FELIZ ANIVERSARIO, MI QUERIDO ROBORÉ.

Y A USTED, PAPÁ, gracias por haber sido mi padre y por seguir siéndolo, aunque ya no esté físicamente. Su memoria vive en nosotros, en cada palabra que pronuncio, en cada consejo que aún resuena en mi mente, en cada chiste porque fue usted un hombre alegre, lleno de vida y buen humor.

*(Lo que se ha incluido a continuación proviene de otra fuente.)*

(* ===== verification/Models.v ===== *)
(** * Rows of the database

    [src/internal/storage/postgres/models.go] and [convert.go]: the rows the repositories
    store and the conversions from and to the entities.  A [JSONB] column is the text it
    holds.  The mark of a soft deletion is not a field: a deleted row is out of its table,
    because every query skips it.

    [Create] goes through gorm, which (as its documentation says) writes the [default] of
    a column's tag in place of a field that has Go's zero value; [X_defaults] is that for
    the model [X], with the defaults the tags of [models.go] give.  The time stamps gorm
    maintains are not modelled.  Postgres keeps an amount in a column [numeric(14,6)] and an
    instant in microseconds: [Columns] is what it keeps of them, and [approval_columns] the row
    of an approval as it is stored.  The other tables hold amounts and instants as given. *)

From S2P Require Import Prelude Domain Protocol.
From S2P Require Import Security Approval SecurityManager.

(** ** JSON columns *)

Class RowJson := {
  #[export] json_strings :: Json (list string);
  #[export] json_tags :: Json (gmap string string);
  #[export] json_uuids :: Json (list uuid);
}.

Class RowJsonLaw `{RowJson} := {
  #[export] law_strings :: JsonLaw (list string);
  #[export] law_tags :: JsonLaw (gmap string string);
  #[export] law_uuids :: JsonLaw (list uuid);
}.

(** [_ = json.Unmarshal(m.Column, &x)]: the error is dropped and [x] keeps its zero value. *)
Definition json_or {A} `{Json A} (zero : A) (text : string) : A :=
  match unmarshal text with Ok a => a | Err _ => zero end.

Lemma json_or_marshal {A} `{JsonLaw A} (zero a : A) : json_or zero (marshal a) = a.
Proof. unfold json_or. by rewrite unmarshal_marshal. Qed.
#[export] Hint Rewrite @json_or_marshal using typeclasses eauto : go.

(** [map[string]any]: marshalling can fail (a channel, a NaN), and the text of a nil map
    is [null]. *)
Class ParamsJson (P : Type) := {
  params_Marshal : P -> result error string;
  params_Unmarshal : string -> result error P;
}.

(** A parameter map the column gives back (no integers beyond 2^53, no byte slices). *)
Definition params_safe {P} `{ParamsJson P} (p : P) : Prop :=
  exists text, params_Marshal p = Ok text /\ text <> "" /\ text <> "null" /\
    params_Unmarshal text = Ok p.

(** [params, _ := json.Marshal(x); if params == nil { params = "{}" }]. *)
Definition params_column {P} `{ParamsJson P} (p : P) : string :=
  match params_Marshal p with Ok text => text | Err _ => "{}" end.

(** ** Numbers and instants in columns

    [numeric_column] is what a column [numeric(14,6)] keeps of an amount (six decimals; an
    error from 10^8 on), [time_column] what a [timestamptz] keeps of an instant, in a row or as
    a parameter of a statement. *)
Class Columns (F : Type) := {
  numeric_column : F -> result error F;
  time_column : Time -> Time;
}.

(** ** Rows *)

Record InfraNodeModel := mkInfraNodeModel {
  nm_ID : uuid;
  nm_OrgID : uuid;
  nm_Name : string;
  nm_Aliases : string;
  nm_NodeType : string;
  nm_Host : string;
  nm_Port : Z;
  nm_User : string;
  nm_CredentialRef : string;
  nm_Tags : string;
  nm_MCPServer : string;
  nm_Enabled : bool;
  nm_CreatedAt : Time;
  nm_UpdatedAt : Time;
}.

En cada regreso a la casa, su presencia se sentía en cada amanecer sobre el pueblo que tanto amamos, la casa que ya no es la misma sin mamita y sin usted. Aun así, sigue viva en mi corazón, porque entre sus paredes quedaron las risas de nuestra infancia, las risas de mis hermanos y las voces de mamita y de usted, son los recuerdos que marcaron mi vida. Allí aprendí el valor de la familia, el amor por mi tierra y la fuerza para seguir caminando, aunque el tiempo y la distancia intenten borrar lo vivido.

Todo quedó en el recuerdo; sólo queda la nostalgia porque, aunque los años pasen, aunque las calles cambien y ya no existan los árboles de paquiós ni el viejo sinini, que guardaba nuestros secretos, Roboré sigue siendo mi raíz, mi punto de partida y mi destino. Aun cuando el tiempo marque en mí las huellas del envejecimiento, mi corazón sigue siendo de esa tierra cálida y bondadosa que me vio nacer.

Es el legado que quiero dejar a mis tres hijos, que nunca olviden de dónde venimos, que amen la tierra que me dio identidad y que conserven siempre su esencia, la misma que me sostiene y me recuerda que, sin importar la distancia ni los años, Roboré siempre será mi hogar…

 “Y mientras alguien lo recuerde, su historia seguirá viva, porque también es parte de la mía.”

¡Que el Señor bendiga a mi pueblo y la Virgen lo proteja!